Awesome
idn-treebank
=================
Manually Tagged Indonesian Corpus
README.md versi Bahasa
Format Data
Setiap baris berisi parse-tree dari kalimat bahasa Indonesia. Korpus ini terdiri dari dua jenis berkas, yang satu disertai ID dan yang lainnya RAW. Setiap parse-tree pada berkas dengan ID selalu diawali dengan id kalimat yang dipisahkan sebuah karakter tab (\t).
README.md English version
Data Format
Each line consists of parse-tree from Indonesian sentence. The corpus consists of two types of file, the one with ID and the other is RAW. Each parse-tree inside the file with ID has a sentence ID in the beginning of the line separated by a single tab character (\t).
Authors
- Ruli Manurung
- Arawinda Dinakaramani
- Fam Rashel
- Andry Luthfi
Page
For more details about this work, please visit http://bahasa.cs.ui.ac.id/treebank/corpus
License
This work is licensed under the Creative Commons Attribution-NonCommercial-ShareAlike 4.0 International License.

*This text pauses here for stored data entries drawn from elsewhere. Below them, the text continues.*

(** X4. On a connection that is open and whose server answers,
    [get_team_lookup] makes three calls (cursor, the SELECT, cursor close),
    changes nothing on the server, returns the lookup of the active teams
    and prints the number of its keys.  Every key is the abbreviation of an
    active team and maps to the id of an active team with that
    abbreviation; every active team's abbreviation is a key; a team that is
    not active is in the lookup only if an active one shares its
    abbreviation. *)
Theorem get_team_lookup_loads_active_teams :
  forall s,
    is_connected (db s) = true ->
    next_fault (db s) = None ->
    let team_lookup := team_lookup_of (active_teams (db s)) in
    exists s',
      get_team_lookup s = (Ok team_lookup, s')
      /\ stdout s'
         = stdout s ++ [[Lit "✓ Loaded ";
                         Num (Z.of_nat (List.length team_lookup));
                         Lit " teams for lookup"]]
      /\ calls (db s')
         = calls (db s) ++ [EvCursor; EvSelectTeams true; EvCursorClose]
      /\ teams (db s') = teams (db s)
      /\ games (db s') = games (db s)
      /\ pending (db s') = pending (db s)
      /\ status (db s') = status (db s)
      /\ (forall abbr id,
             Dict.get String.eqb team_lookup abbr = Some id ->
             exists t, In t (teams (db s)) /\ active t = true
                       /\ team_id t = id /\ abbreviation t = abbr)
      /\ (forall t, In t (teams (db s)) -> active t = true ->
                    exists id,
                      Dict.get String.eqb team_lookup (abbreviation t)
                      = Some id)
      /\ (forall abbr,
             (forall t, In t (teams (db s)) -> abbreviation t = abbr ->
                        active t = false) ->
             Dict.get String.eqb team_lookup abbr = None).
Proof.
  intros s Hc Hf team_lookup. rewrite get_team_lookup_eq.
  assert (Hsel : select_call (snd (cursor_call (db s)))
                 = (Ok (active_teams (db s)),
                    mkconn (status (db s)) (teams (db s)) (games (db s))
                           (pending (db s)) (tl (faults (db s)))
                           (calls (db s) ++ [EvCursor; EvSelectTeams true]))).
  { rewrite select_call_ok; [| exact Hc | exact Hf].
    simpl. unfold log_call. rewrite <- app_assoc. reflexivity. }
  rewrite Hsel. fold team_lookup. eexists. split; [reflexivity|].
  simpl. unfold log_call. simpl. rewrite <- app_assoc. simpl.
  repeat (split; [reflexivity|]).
  assert (Hkeys : forall abbr, In abbr (map fst team_lookup)
                  <-> In abbr (map snd (active_teams (db s)))).
  { apply (comprehension_keys string_eqb_eq snd fst). }
  split.
  { intros abbr id Hget. apply (dict_get_Some_In string_eqb_eq) in Hget.
    apply (comprehension_In string_eqb_eq snd fst) in Hget
      as ([id' abbr'] & Hin & Hk & Hv). simpl in Hk, Hv. subst.
    apply active_teams_In. exact Hin. }
  split.
  { intros t Hin Hact.
    destruct (Dict.get String.eqb team_lookup (abbreviation t)) as [id|]
      eqn:Hget; [eauto|].
    exfalso. apply (dict_get_None string_eqb_eq) in Hget. apply Hget.
    apply Hkeys.
    change (abbreviation t) with (snd (team_id t, abbreviation t)).
    apply in_map. apply active_teams_In. eauto. }
  intros abbr Hnone. apply (dict_get_None string_eqb_eq). rewrite Hkeys.
  intros Hin. apply in_map_iff in Hin as ([id abbr'] & Heq & Hin).
  simpl in Heq. subst abbr'.
  apply active_teams_In in Hin as (t & Ht & Hact & _ & Habbr).
  rewrite (Hnone t Ht Habbr) in Hact. discriminate.
Qed.

(** X5. When the SELECT of [get_team_lookup] raises (the connection is not
    open, or the server refuses the query), the exception goes to the
    caller as it is: nothing is printed, no lookup is returned, and
    [cursor.close()] is not reached: the SELECT is the last call made on
    the connection. *)
Theorem get_team_lookup_failure_leaves_cursor_open :
  forall s e s',
    get_team_lookup s = (Raise e, s') ->
    stdout s' = stdout s
    /\ calls (db s') = calls (db s) ++ [EvCursor; EvSelectTeams false]
    /\ is_Exception e = true
    /\ status (db s') = status (db s)
    /\ games (db s') = games (db s)
    /\ pending (db s') = pending (db s)
    /\ (is_connected (db s) = false /\ e = no_socket
        \/ is_connected (db s) = true
           /\ exists f, next_fault (db s) = Some f /\ e = raise_db f).
Proof.
  intros s e s'. rewrite get_team_lookup_eq.
  unfold select_call, cursor_call, log_call, is_connected, next_fault.
  simpl.
  destruct (status (db s)) eqn:Hst;
    try (intros H; inversion H; subst; simpl; rewrite <- app_assoc;
         repeat (split; [reflexivity|]); left; auto).
  destruct (faults (db s)) as [|[f|] fl] eqn:Hfl; simpl;
    intros H; inversion H; subst; simpl; rewrite <- app_assoc.
  repeat (split; [reflexivity|]). right. eauto.
Qed.

(** ** The directory and the referential validation *)

(** What the inverted lookup holds comes from a fetched row. *)
Lemma inverted_lookup_sound rows id abbr :
  Dict.get Z.eqb (team_id_lookup_of (team_lookup_of rows)) id = Some abbr ->
  In (id, abbr) rows.
Proof.
  intros Hget. apply (dict_get_Some_In Z_eqb_eq) in Hget.
  apply (comprehension_In Z_eqb_eq snd fst) in Hget
    as ([abbr' id'] & Hin & Hk & Hv). simpl in Hk, Hv. subst.
  apply (comprehension_In string_eqb_eq snd fst) in Hin
    as ([id' abbr'] & Hin & Hk & Hv). simpl in Hk, Hv. subst.
  exact Hin.
Qed.

(** Round trip: for a directory with distinct ids and distinct
    abbreviations, inverting the lookup gives the directory back. *)
Lemma inverted_lookup_round_trip rows :
  NoDup (map fst rows) -> NoDup (map snd rows) ->
  team_id_lookup_of (team_lookup_of rows) = rows.
Proof.
  intros Hids Habbrs. unfold team_id_lookup_of, team_lookup_of.
  rewrite (comprehension_distinct_keys string_eqb_eq snd fst rows Habbrs).
  rewrite (comprehension_distinct_keys Z_eqb_eq snd fst).
  - rewrite map_map. simpl. rewrite <- (map_id rows) at 2.
    apply map_ext. intros [id abbr]. reflexivity.
  - rewrite map_map. simpl. exact Hids.
Qed.

Lemma str_eq_cell_true expected c :
  str_eq_cell expected c = true <-> c = CStr expected.
Proof.
  destruct c; simpl; try (split; [discriminate | intros H; inversion H]).
  rewrite String.eqb_eq. split; [congruence | intros H; inversion H; auto].
Qed.

Lemma side_problems_nil lk index side id code :
  side_problems lk index side id code = []
  <-> exists abbr, Dict.get Z.eqb lk id = Some abbr /\ code = CStr abbr.
Proof.
  unfold side_problems. destruct (Dict.get Z.eqb lk id) as [expected|].
  - destruct (str_eq_cell expected code) eqn:Heq.
    + apply str_eq_cell_true in Heq. split; eauto.
    + split; [discriminate|]. intros (abbr & Hget & Hc). inversion Hget; subst.
      assert (str_eq_cell abbr (CStr abbr) = true)
        by (apply str_eq_cell_true; reflexivity).
      congruence.
  - split; [discriminate|]. intros (abbr & Hget & _). discriminate.
Qed.

Lemma all_problems_nil lk ts :
  all_problems lk ts = []
  <-> forall index t,
        In (index, t) ts ->
        (exists abbr, Dict.get Z.eqb lk (home_id t) = Some abbr
                      /\ home_abbr t = CStr abbr)
        /\ (exists abbr, Dict.get Z.eqb lk (away_id t) = Some abbr
                         /\ away_abbr t = CStr abbr).
Proof.
  unfold all_problems. induction ts as [|[i t0] ts IH]; simpl.
  - split; [intros _ index t [] | reflexivity].
  - split.
    + intros H. apply app_eq_nil in H as (Hrow & Hrest).
      unfold row_problems in Hrow. simpl in Hrow.
      apply app_eq_nil in Hrow as (Hh & Ha).
      apply side_problems_nil in Hh, Ha.
      intros index t [Heq | Hin]; [inversion Heq; subst; auto|].
      exact (proj1 IH Hrest index t Hin).
    + intros H. destruct (H i t0 (or_introl eq_refl)) as (Hh & Ha).
      unfold row_problems. simpl.
      rewrite (proj2 (side_problems_nil lk i "Home" _ _) Hh).
      rewrite (proj2 (side_problems_nil lk i "Away" _ _) Ha).
      simpl. apply (proj2 IH). intros index t Hin. apply (H index t). auto.
Qed.

(** X6. The referential validation against the lookup built from the
    fetched rows, on a table whose team ids all convert.  It never accepts
    a reference that is not in the directory: when it passes, the id and
    the supplied code of both sides of every row are a fetched row, and
    the code is a string.  For a directory with distinct ids and distinct
    abbreviations the converse holds: inverting the lookup gives the
    directory back, and the validation passes exactly when every reference
    of the table is a fetched row. *)
Theorem team_validation_matches_directory :
  forall df rows ts s,
    teams_of_rows (iterrows df) = Ok ts ->
    let passes :=
      validate_teams_exist df (team_lookup_of rows) s
      = (Ok true, printed s [[Lit "✓ All team IDs and abbreviations are valid"]])
    in
    let all_listed :=
      forall index t,
        In (index, t) ts ->
        listed rows (home_id t) (home_abbr t)
        /\ listed rows (away_id t) (away_abbr t) in
    (passes -> all_listed)
    /\ (NoDup (map fst rows) -> NoDup (map snd rows) ->
        team_id_lookup_of (team_lookup_of rows) = rows
        /\ (all_listed -> passes)).
Proof.
  intros df rows ts s Hts passes all_listed.
  set (lk := team_id_lookup_of (team_lookup_of rows)).
  assert (Hpass : passes <-> all_problems lk ts = []).
  { unfold passes. rewrite validate_teams_exist_eq. fold lk.
    rewrite (check_rows_problems lk _ _ [] Hts). simpl app.
    destruct (all_problems lk ts) as [|p ps]; simpl.
    - tauto.
    - split; discriminate. }
  split.
  - intros Hp index t Hin.
    destruct (proj1 (all_problems_nil lk ts) (proj1 Hpass Hp) index t Hin)
      as ((ha & Hgh & Hh) & (aa & Hga & Ha)).
    split; [exists ha | exists aa];
      (split; [assumption | apply inverted_lookup_sound; assumption]).
  - intros Hids Habbrs.
    pose proof (inverted_lookup_round_trip rows Hids Habbrs) as Hround.
    split; [exact Hround|].
    intros Hall. apply Hpass, all_problems_nil. intros index t Hin.
    destruct (Hall index t Hin) as ((ha & Hh & Hhin) & (aa & Ha & Hain)).
    unfold lk. rewrite Hround.
    split; [exists ha | exists aa];
      (split; [apply (dict_In_get Z_eqb_eq); assumption | assumption]).
Qed.


(** ** The calendar *)

Lemma year_of_era doe :
  0 <= doe < 146097 ->
  let yoe := (doe - doe / 1460 + doe / 36524 - doe / 146096) / 365 in
  0 <= yoe < 400 /\ 0 <= doe - (365 * yoe + yoe / 4 - yoe / 100) < 366.
Proof.
  intros H yoe. unfold yoe. clear yoe. Z.div_mod_to_equations. lia.
Qed.

(** The date of a day number is a date of the calendar. *)
Lemma civil_from_days_valid z :
  1 <= month (civil_from_days z) <= 12 /\ 1 <= day (civil_from_days z) <= 31.
Proof.
  unfold civil_from_days.
  set (z1 := z + 719468).
  set (era := z1 / 146097).
  set (doe := z1 - era * 146097).
  assert (Hdoe : 0 <= doe < 146097).
  { unfold doe, era. Z.div_mod_to_equations. lia. }
  destruct (year_of_era doe Hdoe) as (Hyoe & Hdoy).
  cbv zeta in Hyoe, Hdoy.
  set (yoe := (doe - doe / 1460 + doe / 36524 - doe / 146096) / 365) in *.
  set (doy := doe - (365 * yoe + yoe / 4 - yoe / 100)) in *.
  cbv zeta. cbn [month day].
  set (mp := (5 * doy + 2) / 153).
  assert (Hmp : 0 <= mp < 12 /\ 1 <= doy - (153 * mp + 2) / 5 + 1 <= 31).
  { unfold mp. Z.div_mod_to_equations. lia. }
  split; [|tauto].
  destruct (Z.ltb_spec mp 10); lia.
Qed.
(** ** More on the ancestor chain *)

Lemma ancestors_of_adjacent h e chain :
  ancestors_of h e chain ->
  forall i a b,
    chain !! i = Some a -> chain !! S i = Some b ->
    container_of h b = Some a.
Proof.
  induction 1 as [e H | e p chain H1 H2 IH]; intros i a b Ha Hb.
  - destruct i; discriminate.
  - destruct (ancestors_of_last _ _ _ H2) as [Hlen Hlast].
    destruct (decide (S i < length chain)%nat) as [Hlt | Hge].
    + rewrite lookup_app_l in Ha by lia. rewrite lookup_app_l in Hb by lia.
      eauto.
    + assert (Hi : S i = length chain).
      { apply lookup_lt_Some in Hb. rewrite length_app in Hb. cbn in Hb. lia. }
      rewrite lookup_app_l in Ha by lia.
      rewrite Hi, list_lookup_middle in Hb by reflexivity.
      injection Hb as <-.
      rewrite last_lookup in Hlast.
      replace (pred (length chain)) with i in Hlast by lia.
      congruence.
Qed.

Lemma ancestors_of_unique h e c1 :
  ancestors_of h e c1 -> forall c2, ancestors_of h e c2 -> c1 = c2.
Proof.
  induction 1 as [e H | e p chain H1 H2 IH]; intros c2 Hc2.
  - inversion Hc2; subst; [reflexivity | congruence].
  - inversion Hc2 as [? H | ? p' chain' H1' H2']; subst; [congruence|].
    assert (p' = p) by congruence. subst p'.
    now rewrite (IH _ H2').
Qed.

Lemma ancestors_of_prefix h e chain :
  ancestors_of h e chain ->
  forall x, In x chain ->
    exists pre post,
      chain = (pre ++ x :: post)%list /\ ancestors_of h x (pre ++ [x]).
Proof.
  induction 1 as [e H | e p chain H1 H2 IH]; intros x Hx.
  - destruct Hx as [<- | []]. exists [], []. split; [reflexivity|].
    now apply ancestors_outermost.
  - apply in_app_or in Hx as [Hx | [<- | []]].
    + destruct (IH _ Hx) as (pre & post & -> & Hp).
      exists pre, (post ++ [e])%list. split; [|assumption].
      now rewrite <- app_assoc.
    + exists chain, []. split; [reflexivity|].
      eapply ancestors_inside; eassumption.
Qed.

Lemma ancestors_of_NoDup h e chain : ancestors_of h e chain -> List.NoDup chain.
Proof.
  induction 1 as [e H | e p chain H1 H2 IH].
  - constructor; [intros [] | constructor].
  - apply List.NoDup_app;
      [assumption | constructor; [intros [] | constructor] |].
    intros x Hx [<- | []].
    destruct (ancestors_of_prefix _ _ _ H2 _ Hx) as (pre & post & Heq & Hp).
    pose proof (ancestors_of_unique _ _ _ Hp _
                  (ancestors_inside _ _ _ _ H1 H2)) as Hu.
    apply (f_equal (@length value)) in Hu. apply (f_equal (@length value)) in Heq.
    rewrite !length_app in Hu. rewrite length_app in Heq. cbn in Hu, Heq. lia.
Qed.

(** X13. In the list [getAncestorsWithElement] returns, every entry is
    the parent of the entry after it and has a selector. *)
Theorem getAncestorsWithElement_links depth target w chain w' :
  getAncestorsWithElement depth target w = (Ok chain, w') ->
  forall i a b,
    chain !! i = Some a -> chain !! S i = Some b ->
    field (heap w) b "parent" = a
    /\ truthy (field (heap w) a "selector") = true.
Proof.
  intros H i a b Ha Hb. unfold getAncestorsWithElement in H.
  apply addElement_sound in H as (_ & c & -> & Hc).
  rewrite app_nil_r in Ha, Hb.
  pose proof (ancestors_of_adjacent _ _ _ Hc _ _ _ Ha Hb) as Hab.
  apply container_of_Some in Hab as (-> & _ & Hs). now split.
Qed.

(** X14. The list [getAncestorsWithElement] returns has exactly one
    entry if and only if the target has no parent with a selector; so
    the strategy 'recursion' is chosen exactly for targets inside a
    container that has a selector. *)
Theorem getAncestorsWithElement_single depth target w chain w' :
  getAncestorsWithElement depth target w = (Ok chain, w') ->
  (length chain = 1%nat <-> container_of (heap w) target = None)
  /\ effective_target (heap w) target chain
     = match container_of (heap w) target with
       | None => (field (heap w) target "selector",
                  field (heap w) target "locateStrategy")
       | Some _ => (VArr chain, VStr "recursion")
       end.
Proof.
  intros H. unfold getAncestorsWithElement in H.
  apply addElement_sound in H as (_ & c & -> & Hc).
  rewrite app_nil_r. unfold effective_target.
  destruct Hc as [e Hn | e p c H1 H2].
  - rewrite Hn. split; [now split | reflexivity].
  - destruct (ancestors_of_last _ _ _ H2) as [Hlen _].
    rewrite H1, length_app. cbn [length]. split.
    + split; [lia | discriminate].
    + destruct (Z.of_nat (length c + 1) =? 1) eqn:E; [|reflexivity].
      apply Z.eqb_eq in E. lia.
Qed.

(** X15. The list [getAncestorsWithElement] returns never holds the
    same entry twice. *)
Theorem getAncestorsWithElement_NoDup depth target w chain w' :
  getAncestorsWithElement depth target w = (Ok chain, w') ->
  List.NoDup chain.
Proof.
  intros H. unfold getAncestorsWithElement in H.
  apply addElement_sound in H as (_ & c & -> & Hc).
  rewrite app_nil_r. now apply ancestors_of_NoDup in Hc.
Qed.

(** ** More on registration *)

Lemma applyCommand_plain_free parent t commands name w :
  isValidAssertion name = false ->
  readable commands ->
  truthy (get (heap w) t name) = false ->
  applyCommand parent (VObj t) commands name w
  = (Ok tt,
     World (set_prop (heap w) t name
              (makeWrappedCommand parent (field (heap w) commands name)
                 name false))
           (cl w)).
Proof.
  intros Hn Hr Hfree. unfold applyCommand. rewrite Hn.
  unfold bind. rewrite (get_v_field _ _ _ Hr).
  unfold addCommand, bind, get_v. rewrite Hfree. reflexivity.
Qed.

Lemma applyCommand_plain_taken parent t commands name w :
  isValidAssertion name = false ->
  readable commands ->
  truthy (get (heap w) t name) = true ->
  applyCommand parent (VObj t) commands name w
  = (Throw (JsError (already_defined name)),
     push_error (error_stack (already_defined name)) (count_error w)).
Proof.
  intros Hn Hr Htaken. unfold applyCommand. rewrite Hn.
  unfold bind. rewrite (get_v_field _ _ _ Hr).
  unfold addCommand, bind, get_v. rewrite Htaken. reflexivity.
Qed.

(** X16. Registering a command that is no assertion keyword under a
    free name puts the wrapped command, made from the catalog's
    function, the name and the parent, into that slot of the target.
    Nothing else changes: every other property of every object reads
    as before, every other object is the same, and the client, with
    its error counter and log, is untouched. *)
Theorem plain_command_registration parent t commands name w :
  isValidAssertion name = false ->
  readable commands ->
  (t < length (heap w))%nat ->
  truthy (get (heap w) t name) = false ->
  exists w',
    applyCommand parent (VObj t) commands name w = (Ok tt, w')
    /\ get (heap w') t name
       = VFun (WrappedCommand parent (field (heap w) commands name)
                 name false)
    /\ (forall l k, k <> name -> get (heap w') l k = get (heap w) l k)
    /\ (forall l, l <> t -> heap w' !! l = heap w !! l)
    /\ cl w' = cl w.
Proof.
  intros Hn Hr Ht Hfree. eexists. split.
  - now apply applyCommand_plain_free.
  - cbn [heap cl]. repeat split.
    + apply get_find, find_prop_set_same, Ht.
    + intros l k Hk. apply get_set_other. congruence.
    + intros l Hl. apply set_prop_other. congruence.
Qed.

(** X17. Registering the same plain name twice on one target: the
    first registration succeeds, the second, from whatever catalog and
    for whatever parent, throws "The command ... is already defined!",
    counts one error, logs its trace and leaves the slot with the
    first registration. *)
Theorem second_registration_fails parent t commands name w
  parent2 commands2 :
  isValidAssertion name = false ->
  readable commands -> readable commands2 ->
  (t < length (heap w))%nat ->
  truthy (get (heap w) t name) = false ->
  exists w1 w2,
    applyCommand parent (VObj t) commands name w = (Ok tt, w1)
    /\ applyCommand parent2 (VObj t) commands2 name w1
       = (Throw (JsError (already_defined name)), w2)
    /\ results_errors (cl w2) = results_errors (cl w) + 1
    /\ errors (cl w2)
       = (errors (cl w) ++ [error_stack (already_defined name)])%list
    /\ get (heap w2) t name
       = VFun (WrappedCommand parent (field (heap w) commands name)
                 name false).
Proof.
  intros Hn Hr Hr2 Ht Hfree. eexists _, _. split; [|split].
  - now apply applyCommand_plain_free.
  - apply applyCommand_plain_taken; [assumption | assumption |].
    cbn [heap]. erewrite get_find by (apply find_prop_set_same, Ht).
    reflexivity.
  - cbn. repeat split. apply get_find, find_prop_set_same, Ht.
Qed.


(** ** Groups of assertions *)












(** ** More on the parameter syntax *)

Lemma join_cons x y rest :
  JsString.join (x :: y :: rest) = x ++ "," ++ JsString.join (y :: rest).
Proof. reflexivity. Qed.

Lemma join_cons_char a h t :
  JsString.join (String a h :: t) = String a (JsString.join (h :: t)).
Proof. destruct t; reflexivity. Qed.

Lemma split_not_nil c s : JsString.split c s <> [].
Proof.
  destruct s as [|a s]; cbn; [discriminate|].
  destruct (Ascii.eqb a c); [discriminate|].
  destruct (JsString.split c s); discriminate.
Qed.

(** X20. Cutting a text at its commas loses nothing: the pieces, joined
    with commas again, are the text; and there is always at least one
    piece, so a reference [name<>] has the one argument [""]. *)
Theorem split_then_join s :
  JsString.join (JsString.split ","%char s) = s
  /\ JsString.split ","%char s <> []
  /\ JsString.split ","%char "" = [""].
Proof.
  split; [|split; [apply split_not_nil | reflexivity]].
  induction s as [|a s IH]; [reflexivity|]. cbn [JsString.split].
  destruct (Ascii.eqb a ","%char) eqn:E.
  - apply Ascii.eqb_eq in E. subst a.
    destruct (JsString.split ","%char s) as [|h t] eqn:Es.
    + now apply split_not_nil in Es.
    + rewrite join_cons, IH. reflexivity.
  - destruct (JsString.split ","%char s) as [|h t] eqn:Es.
    + now apply split_not_nil in Es.
    + rewrite join_cons_char, IH. reflexivity.
Qed.

(** X21. The test [/[^<]+<.*>$/] of [getElement] accepts exactly the
    names that hold some character other than ["<"], directly followed
    by ["<"], then any text without a line break, then a [">"] that
    ends the name. *)
Theorem parameter_pattern s :
  JsString.matches_param s = true <->
  exists pre c body,
    s = pre ++ String c (String "<"%char (body ++ ">"))
    /\ c <> "<"%char /\ JsString.no_line_break body = true.
Proof. apply JsStringFacts.matches_param_iff. Qed.

(** X22. How [getElement] cuts a reference [name<body>]: the name is
    what stands before the first ["<"] and the argument text is all
    that stands between that ["<"] and the final [">"], so the
    argument text may itself hold ["<"], [">"] and commas. *)
Theorem reference_is_cut_at_the_first_bracket name body :
  JsString.well_formed_reference name body = true ->
  let token := JsString.reference name body in
  JsString.matches_param token = true
  /\ JsString.substring2 0 (JsString.indexOf "<"%char token) token = name
  /\ JsString.substring2 (JsString.indexOf "<"%char token + 1)
       (JsString.lastIndexOf ">"%char token) token = body.
Proof.
  intros H token. unfold token.
  auto using JsStringFacts.reference_matches, JsStringFacts.reference_name,
    JsStringFacts.reference_body.
Qed.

To view a copy of this license, visit http://creativecommons.org/licenses/by-nc-sa/4.0/.
UPDATE
This work was carried out under the framework of a research project done at IR-NLP Lab. As there is an initiative to bring together and document all the works done in the IR-NLP Lab, please refer to the IR-NLP Lab's repository for official updates and future versions of this work. This repository will still be available as a personal repository.